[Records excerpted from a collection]
──────

(** ** Details *)

(** A record is made of the details that the manager of the reference gave for
    that reference. *)
Lemma fromSCDIntent_spec reference intent record :
  fromSCDIntent reference intent = Ok record →
  referenceID reference = Ok (Source_ReferenceID (Airspace_Source record))
  ∧ Source_Version (Airspace_Source record) = Reference_Version reference.
Proof using Type.
  unfold fromSCDIntent. destruct (validateReturnedReference _ _); [done|].
  destruct (referenceID reference) as [id|err]; [|done]. destruct (As _) as [baseURL|err]; [|done].
  destruct (returned_ovn _) as [ovn|err]; [|done].
  destruct (optional_volumes _ _ _ _) as [volumes|err]; [|done].
  destruct (optional_volumes _ _ _ _) as [offNominal|err]; [|done].
  destruct (validateVolumeSets _ _ _); [done|]. by intros [= <-].
Qed.

Lemma get_intent_wp allowInsecure h reference :
  wp (discovery_call allowInsecure) h (scd_GetOperationalIntent allowInsecure reference)
    (λ h' r, h ⊆ h' ∧ ∀ intent, r = Ok intent → detailed h' reference intent).
Proof using Type.
  unfold scd_GetOperationalIntent. destruct (As (Reference_UssBaseUrl reference)) as [baseURL|err] eqn:Hurl; [|by cbn].
  destruct (validatePeerURL baseURL allowInsecure) eqn:Hvalid; [by cbn|].
  split; [exists baseURL; eauto using validatePeerURL_allowed|]. intros r. cbn. split; [set_solver|].
  intros intent ->. by left.
Qed.

Definition record_id (record : AirspaceIntent) : string := Source_ReferenceID (Airspace_Source record).
Definition record_version (record : AirspaceIntent) : Z := Source_Version (Airspace_Source record).

(** The new records are of some of the keys, in their order; of all of them when
    nothing failed. *)
Record fetched (h : history) (keys : list string) (references : gmap string Reference) (new : list AirspaceIntent)
    (failed : bool) : Prop := {
  fetched_ids : sublist (map record_id new) keys;
  fetched_from : ∀ record, record ∈ new → ∃ reference intent, references !! record_id record = Some reference
    ∧ detailed h reference intent ∧ fromSCDIntent reference intent = Ok record;
  fetched_all : failed = false → ∀ id reference, id ∈ keys → references !! id = Some reference →
    ∃ record, record ∈ new ∧ record_id record = id ∧ record_version record = Reference_Version reference;
}.

Lemma fetched_skip h h' id keys references new failed :
  h ⊆ h' → fetched h' keys references new failed → fetched h' (id :: keys) references new true.
Proof using Type. intros Hsub [Hids Hfrom _]. split; [by constructor|done|done]. Qed.

Lemma fetch_records_wp allowInsecure keys references h records errs :
  (∀ id reference, references !! id = Some reference → referenceID reference = Ok id) →
  wp (discovery_call allowInsecure) h (fetch_records allowInsecure keys references records errs)
    (λ h' r, h ⊆ h' ∧ ∃ new more, r = (records ++ new, errs ++ more)
       ∧ fetched h' keys references new (negb (is_nil (head more)))).
Proof using Type.
  intros Hids. revert h records errs. induction keys as [|id keys IH]; intros h records errs; cbn [fetch_records].
  { cbn. split; [done|]. exists [], []. rewrite !app_nil_r. split; [done|]. split; [constructor|set_solver..]. }
  destruct (references !! id) as [reference|] eqn:Hreference.
  2: { eapply wp_mono; [|apply IH]. intros h' r (Hsub & new & more & -> & [Hl Hfrom Hall]). split; [done|].
       exists new, more. split; [done|]. split; [by constructor|done|].
       intros Hnone id' r [->|Hid']%elem_of_cons Hr; [congruence|eauto]. }
  assert (∀ h1 err, h ⊆ h1 → wp (discovery_call allowInsecure) h1 (fetch_records allowInsecure keys references records (errs ++ [err]))
    (λ h' r, h ⊆ h' ∧ ∃ new more, r = (records ++ new, errs ++ more)
       ∧ fetched h' (id :: keys) references new (negb (is_nil (head more))))) as Hskip.
  { intros h1 err Hsub. eapply wp_mono; [|apply IH]. intros h' r (Hsub' & new & more & -> & Hf). split; [by etrans|].
    exists new, (err :: more). rewrite <- app_assoc. split; [done|]. by eapply fetched_skip. }
  apply wp_bind. eapply wp_mono; [|apply get_intent_wp]. intros h1 [intent|err] (Hsub & Hdetailed); [|by apply Hskip].
  specialize (Hdetailed _ eq_refl). destruct (fromSCDIntent reference intent) as [record|err] eqn:Hrecord; [|by apply Hskip].
  destruct (fromSCDIntent_spec _ _ _ Hrecord) as [Hid Hversion].
  assert (record_id record = id) as Hrid by (specialize (Hids _ _ Hreference); unfold record_id; congruence).
  eapply wp_mono; [|apply IH]. intros h' r (Hsub' & new & more & -> & [Hl Hfrom Hall]). split; [by etrans|].
  exists (record :: new), more. rewrite <- app_assoc. split; [done|]. split; cbn.
  - rewrite Hrid. by constructor.
  - intros rec [->|Hrec]%elem_of_cons; [|auto]. exists reference, intent. rewrite Hrid. split_and!; [done|by apply Hsub'|done].
  - intros Hnone id' r [->|Hid']%elem_of_cons Hr.
    + exists record. assert (r = reference) as -> by congruence. split_and!; [by left|done|done].
    + destruct (Hall Hnone _ _ Hid' Hr) as (rec & Hrec & H). exists rec. split; [by right|done].
Qed.

(** ** Discovery *)

(** The keys of a map in order. *)
Lemma elem_of_sorted_keys {V} (m : gmap string V) id : id ∈ sorted_keys m ↔ ∃ v, m !! id = Some v.
Proof using Type.
  unfold sorted_keys, sort_strings. rewrite elem_of_sort_slice, list_elem_of_fmap. split.
  - intros ([k v] & -> & Hv). exists v. by apply elem_of_range.
  - intros [v Hv]. exists (id, v). split; [done|]. by apply elem_of_range.
Qed.

Lemma NoDup_sorted_keys {V} (m : gmap string V) : NoDup (sorted_keys m).
Proof using Type. unfold sorted_keys, sort_strings. rewrite sort_slice_perm. apply NoDup_range. Qed.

──────

* Instructions to follow *
Would you retype the lines above from the one with "fetched_ids : sublist" down to the one with "Lemma fetch_records_wp allowInsecure", word for word, both ends included and no other lines?

* Worked solution *
  fetched_ids : sublist (map record_id new) keys;
  fetched_from : ∀ record, record ∈ new → ∃ reference intent, references !! record_id record = Some reference
    ∧ detailed h reference intent ∧ fromSCDIntent reference intent = Ok record;
  fetched_all : failed = false → ∀ id reference, id ∈ keys → references !! id = Some reference →
    ∃ record, record ∈ new ∧ record_id record = id ∧ record_version record = Reference_Version reference;
}.

Lemma fetched_skip h h' id keys references new failed :
  h ⊆ h' → fetched h' keys references new failed → fetched h' (id :: keys) references new true.
Proof using Type. intros Hsub [Hids Hfrom _]. split; [by constructor|done|done]. Qed.

Lemma fetch_records_wp allowInsecure keys references h records errs :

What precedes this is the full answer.